I tested a TI-81 in 1993 and then bought a TI-82 the same summer for a reduced price since I was working as a teacher then. I discovered some bugs in the original TI-82 firmware and got a new one (but I had to return my old). One could upload apps to TI:s FTP-site (this was before WWW) using a specially formatted email (and my files on my site still have this format).

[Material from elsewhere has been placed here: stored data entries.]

(* ===== verification/ImportCommand.v ===== *)
(** * The import command: eds/cmd/import_cmd.py

    [run_import_command] resolves its settings, opens the tracker and the
    registry and runs [_do_import]: the import of a directory, of a schema, or of
    an export, the last either in one attempt or through the recovery.

    [Cmd] is what the run shares: the outside world, the tracker, the
    configuration file, and a trace of the directories it made and removed, the
    questions it asked and the imports it ran.  The export service is an
    interface of its own, [ExportService]; the importer, the registry and the
    file system are methods of [ImportHost].  The recovery runs in a world that
    writes its calls down.

    The theorems: which directories a run removes, what a run leaves for the next
    one, what its exit code says, and which cutoffs the worker gets. *)
From stdpp Require Import base tactics list option numbers sets strings gmap.
From S2P Require Import Prelude ExitCodes PyStr PyDict PyFloat GoJson Schema Interfaces DriverConfig Config Credentials RfcTime Tracker CrdbFile ImportClient TableExport Recovery Importer.

(** ** The outside *)

(** the export service: [create_export_job], [poll_until_complete] ([None]: the
    run was cancelled) and [bulk_download_data] *)
Class ExportService (W : Type) := {
  es_create : pystr -> pystr -> list pystr -> list pystr -> list pystr -> option Z -> method W exn pystr;
  es_poll : pystr -> pystr -> bool -> pystr -> method W exn (option ExportJobResponse);
  es_download : pydict ExportJobTableData -> pystr -> method W exn (list TableExportInfo)
}.

(** the configuration of an import: what the replay reads, and what the driver
    and the log read *)
Record ImportRun := mk_run {
  im_config : ImporterConfig;
  im_url : pystr; im_job_id : pystr; im_data_dir : pystr;
  im_dry_run : bool; im_single : bool; im_max_parallel : Z
}.

Class ImportHost (W : Type) := {
  (** opening the tracker, loading the validator of a directory, building the
      registry; the registry writes to the tracker *)
  ih_open_tracker : method W exn unit;
  ih_load_validator : pystr -> method W exn unit;
  ih_open_registry : pystr -> method (W * Tracker) exn unit;
  ih_latest_schema : method W exn (pydict Schema);
  ih_set_table_version : pystr -> pystr -> method (W * Tracker) exn unit;
  (** the connection test of the driver *)
  ih_test : pystr -> method W exn unit;
  (** [not isinstance(importer, ImporterHelp) or importer.supports_delete()] *)
  ih_supports_delete : W -> bool;
  ih_run_import : ImportRun -> method (W * Tracker) exn unit;
  (** the answer on the terminal; [None] is its end *)
  ih_input : pystr -> method W exn (option pystr);
  ih_mkdtemp : pystr -> method W exn pystr;
  ih_list_dir : pystr -> method W exn (list pystr);
  ih_rmtree : pystr -> W -> W;
  (** the shutdown signal, the clocks (the second one in microseconds) *)
  ih_cancelled : W -> bool * W;
  ih_sleep : Z -> W -> W;
  ih_wall : W -> Z;
  ih_now : W -> Z
}.

(** the options of the command line *)
Record ImportArgs := mk_args {
  ia_url : pystr; ia_api_key : pystr; ia_api_url : option pystr; ia_time_offset : pystr;
  ia_schema_validator : pystr;
  ia_dry_run : bool; ia_validate_only : bool; ia_no_confirm : bool; ia_schema_only : bool;
  ia_no_delete : bool; ia_no_cleanup : bool; ia_single : bool; ia_parallel : Z;
  ia_dir : pystr; ia_job_id : pystr;
  ia_only : list pystr; ia_company_ids : list pystr; ia_location_ids : list pystr;
  ia_max_retries : option Z
}.

Inductive ccall : Type :=
| KConfirm (target : pystr) (answer : bool)
| KMkdtemp (dir : pystr)
| KRemove (dir : pystr)
| KRun (run : ImportRun) (r : exn + unit)
| KVersion (table version : pystr).

(** [int(dt.timestamp() * 1000)]: a quotient and a product of floats, cut off *)
Definition timestamp_ms (us : Z) : Z :=
  let rounded num den := if num =? 0 then (0, 1)
    else match to_binary64 num den with Some (m, e2) => of_binary64 m e2 | None => (num, den) end in
  let '(n, d) := rounded (Z.abs us) 1000000 in
  let '(n, d) := rounded (n * 1000) d in
  Z.sgn us * (n / d).

(** [_confirm]'s reading of the answer *)
Definition confirmed (answer : option pystr) : bool :=
  match answer with
  | None => false
  | Some a => str_in (lower_full (strip a)) [u"yes"; u"y"]
  end.

(** [str(time_offset_ms)] *)
Definition offset_text (ms : option Z) : pystr := match ms with Some n => str_of_Z n | None => u"None" end.

Definition run_identity (driver_url : pystr) (only company_ids location_ids : list pystr) (time_offset_ms : option Z) : pystr :=
  join (u"|") [driver_url; join (u",") (sorted_strs only); join (u",") (sorted_strs company_ids);
               join (u",") (sorted_strs location_ids); offset_text time_offset_ms].

(** [json.dumps] of a list of strings *)
Definition dumps_char (c : Z) : pystr :=
  match dict_get [c] [([34], u"\" ++ dq); ([92], u"\\"); ([10], u"\n"); ([13], u"\r"); ([9], u"\t"); ([8], u"\b"); ([12], u"\f")] with
  | Some t => t
  | None =>
      if (32 <=? c) && (c <=? 126) then [c]
      else if c <? 65536 then u"\u" ++ hex4 c
      else u"\u" ++ hex4 (55296 + (c - 65536) / 1024) ++ u"\u" ++ hex4 (56320 + (c - 65536) mod 1024)
  end.

Definition dumps_strs (l : list pystr) : pystr :=
  u"[" ++ join (u", ") ((fun t => dq ++ flat_map dumps_char t ++ dq) <$> l) ++ u"]".

Definition failed_key (run_id : pystr) : pystr := u"import-failed:" ++ run_id.
Definition progress_prefix (run_id : pystr) : pystr := u"import-progress:" ++ run_id ++ u":".

(** ** The state of a run *)
Section command.
Context {W : Type} `{!ImportHost W} `{!ExportService W}.
Context (reg : Registries).
(** the hash of the run identity, the TOML reader and the text of foreign values,
    and the two readings of times *)
Context (eds_hash : pystr -> pystr) (loads : pystr -> option Config) (other_str : pyobj -> pystr).
Context (other_iso : pystr -> option moment) (local_time : datetime -> Z).
Context (args : ImportArgs).

Record Cmd := mk_cmd {
  cm_world : W;
  cm_tracker : Tracker;
  cm_config : option (list Z);
  cm_temp_dirs : list pystr;
  cm_trace : list ccall
}.

Definition cm_set_world (w : W) (s : Cmd) : Cmd := mk_cmd w (cm_tracker s) (cm_config s) (cm_temp_dirs s) (cm_trace s).
Definition cm_set_tracker (t : Tracker) (s : Cmd) : Cmd := mk_cmd (cm_world s) t (cm_config s) (cm_temp_dirs s) (cm_trace s).
Definition cm_set_config (c : option (list Z)) (s : Cmd) : Cmd := mk_cmd (cm_world s) (cm_tracker s) c (cm_temp_dirs s) (cm_trace s).
Definition cm_add_temp (d : pystr) (s : Cmd) : Cmd := mk_cmd (cm_world s) (cm_tracker s) (cm_config s) (cm_temp_dirs s ++ [d]) (cm_trace s).
Definition cm_note (c : ccall) (s : Cmd) : Cmd := mk_cmd (cm_world s) (cm_tracker s) (cm_config s) (cm_temp_dirs s) (cm_trace s ++ [c]).

Abbreviation CmdM A := (M Cmd exn A).

Definition on_host {A} (f : method W exn A) : CmdM A :=
  fun s => let '(r, w) := f (cm_world s) in (r, cm_set_world w s).
(** a method that has the tracker as well *)
Definition on_store {A} (f : method (W * Tracker) exn A) : CmdM A :=
  fun s => let '(r, (w, t)) := f (cm_world s, cm_tracker s) in (r, cm_set_tracker t (cm_set_world w s)).
(** the configuration file; its errors are ValueErrors *)
Definition on_config {A} (f : M (option (list Z)) config_error A) : CmdM A :=
  fun s => let '(r, c) := f (cm_config s) in (match r with inl _ => inl (ValueError []) | inr a => inr a end, cm_set_config c s).

Definition cancelled : CmdM bool := fun s => let '(b, w) := ih_cancelled (cm_world s) in (inr b, cm_set_world w s).

(** [_progress_marker_present] *)
Definition marker_present (run_id table : pystr) : CmdM bool :=
  fun s => let '((found, _), t) := get_key (ih_wall (cm_world s)) (progress_key run_id table) (cm_tracker s) in
           (inr found, cm_set_tracker t s).

Definition tracker_set (key value : pystr) : CmdM unit :=
  modify (fun s => cm_set_tracker (set_key (ih_wall (cm_world s)) key value 0 (cm_tracker s)) s).
Definition tracker_delete (key : pystr) : CmdM unit :=
  modify (fun s => cm_set_tracker (delete_key [key] (cm_tracker s)) s).
(** a prefix that cannot be encoded raises a UnicodeEncodeError, a ValueError *)
Definition tracker_delete_prefix (prefix : pystr) : CmdM unit :=
  t ← gets cm_tracker;
  match delete_keys_with_prefix prefix t with
  | Some (_, t') => modify (cm_set_tracker t')
  | None => raise (ValueError [])
  end.

(** the tables of [ts] whose marker is there *)
Fixpoint marked_of (run_id : pystr) (ts : list pystr) : CmdM (list pystr) :=
  match ts with
  | [] => mret []
  | t :: ts' =>
      found ← marker_present run_id t;
      rest ← marked_of run_id ts';
      mret (if (found : bool) then t :: rest else rest)
  end.

Definition make_temp (prefix : pystr) : CmdM pystr :=
  dir ← on_host (ih_mkdtemp prefix);
  _ ← modify (cm_note (KMkdtemp dir));
  mret dir.

Definition remove_dir (dir : pystr) : CmdM unit :=
  modify (fun s => cm_note (KRemove dir) (cm_set_world (ih_rmtree dir (cm_world s)) s)).

(** [importer.run_import] *)
Definition run_importer (run : ImportRun) : CmdM unit :=
  fun s => let '(r, s') := on_store (ih_run_import run) s in (r, cm_note (KRun run r) s').

(** the versions just migrated *)
Definition set_version (latest : pydict Schema) (table : pystr) : CmdM unit :=
  match dict_get table latest with
  | None => mret tt
  | Some data =>
      _ ← on_store (ih_set_table_version table (sc_model_version data));
      modify (cm_note (KVersion table (sc_model_version data)))
  end.

Definition set_versions (latest : pydict Schema) (tables : list pystr) (infos : list TableExportInfo) : CmdM unit :=
  for_each (fun info => if str_in (ti_table info) tables then set_version latest (ti_table info) else mret tt) infos.

(** ** The stages of an import with recovery *)
Section stages.
Context (api_url api_key driver_url run_id : pystr).

Definition export_fn (tables : list pystr) (p : ImportPlan) : CmdM pystr :=
  on_host (es_create api_url api_key tables (pl_company_ids p) (pl_location_ids p) (pl_time_offset_ms p)).

Definition poll_fn (job_id : pystr) : CmdM ExportJobResponse :=
  job ← on_host (es_poll api_url api_key false job_id);
  match job with
  | None => raise RecoveryCancelled
  | Some job => c ← cancelled; if (c : bool) then raise RecoveryCancelled else mret job
  end.

Definition download_fn (job : ExportJobResponse) (tables : list pystr) (job_id : pystr) :
    CmdM (list TableExportInfo * pystr) :=
  attempt_dir ← make_temp (u"import-" ++ job_id ++ u"-");
  _ ← modify (cm_add_temp attempt_dir);
  let subset := filter (fun '(t, _) => t ∈ tables) (ej_tables job) in
  info ← catch (on_host (es_download subset attempt_dir))
           (fun e => raise (DownloadStageError (exn_str e) (_download_urls_expired e)) : CmdM (list TableExportInfo));
  c ← cancelled;
  if (c : bool) then raise RecoveryCancelled else mret (info, attempt_dir).

Definition import_fn (job_id : pystr) (tables : list pystr) (attempt_dir : pystr) : CmdM unit :=
  run_importer (mk_run (mk_importer_config (ia_no_delete args) false tables true true run_id)
    driver_url job_id attempt_dir (ia_dry_run args) (ia_single args) (ia_parallel args)).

In 1994 I started working for an electronics company that made control computers using 8051 and I developed programs to develop programs to control the control computers mostly in Visual Basic but also in AWK, SQL and C++. I built a $4-link (serial) for TI-82 about 1995. In 1995 I learned Java applet-programming and in 1996 Perl for web-servers. I've also done PIC-programming i Asm and C and Freescale/Motorola and AVR in C. I think I should connect TI-calculators to Arduino. I'm also interested in 3D CAD and simulating engines. I'm active in the ZX80/ZX81-community and collect programmable/graphing calculators and retro computers. I should also learn more about jQuery and Android-development using Java and JavaScript (using PhoneGap that could be ported to iOS). There is also BASIC! for Android and I read the manual recently. I should also learn Python, LISP and Haskell.

I will try to find the early GRAPH-TI and CALC-TI emails (I've stored them on CD-ROM but in Windows 95 emailformat so I have to install W95 on some computer).